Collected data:
_ _ _ _ _ _ _
(** ** Construction and fallback *)

Lemma ugettext_missing lang msgid : lang msgid = None -> ugettext lang msgid = msgid.
Proof. unfold ugettext. intros ->. reflexivity. Qed.

(** Without a catalog entry [_translate_msgid] gives the message id back,
    whichever locale is asked for. *)
Lemma Message_translate_msgid_missing W msgid dom loc :
  (forall dir langs, catalog W dom dir langs msgid = None) ->
  Message_translate_msgid W msgid dom loc = msgid.
Proof.
  intros H. unfold Message_translate_msgid. apply ugettext_missing, H.
Qed.

(** C5: for a message id that no catalog of the domain has an entry for,
    in any locale directory and for any language, the Message built from
    it without parameters has the message id as its text, and translating
    it, through the method or through the dispatcher, returns exactly the
    message id as a plain string for every desired locale; the call
    returns, it does not raise. *)
Theorem translate_missing_msgid_is_msgid
    (W : World) (msgid dom : string) (desired_locale : option string) :
  (forall dir langs, catalog W dom dir langs msgid = None) ->
  let m := Message_new W msgid None PNone dom in
  text m = msgid /\
  Message_translate W m desired_locale = Ok msgid /\
  translate W (to_val m) desired_locale = Ok (PStr msgid).
Proof.
  intros H m. subst m.
  unfold Message_translate, Message_translate_with, to_val; simpl.
  unfold Message_translate_with.
  rewrite !Message_translate_msgid_missing by assumption.
  repeat split; reflexivity.
Qed.

Lemma translate_missing_msgid_is_msgid_witness :
  let m := Message_new reference_world "No such file" None PNone "xdrs" in
  text m = "No such file" /\
  Message_translate reference_world m (Some "fr_FR") = Ok "No such file" /\
  translate reference_world (to_val m) (Some "fr_FR") = Ok (PStr "No such file").
Proof.
  apply (translate_missing_msgid_is_msgid reference_world "No such file" "xdrs"
           (Some "fr_FR")).
  intros dir langs. reflexivity.
Defined.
_ _ _ _ _ _ _
### Instructions for the task:
Scan the data above and copy every line with "intros" in it.

### Worked solution:
Proof. unfold ugettext. intros ->. reflexivity. Qed.
  intros H. unfold Message_translate_msgid. apply ugettext_missing, H.
  intros H m. subst m.
  intros dir langs. reflexivity.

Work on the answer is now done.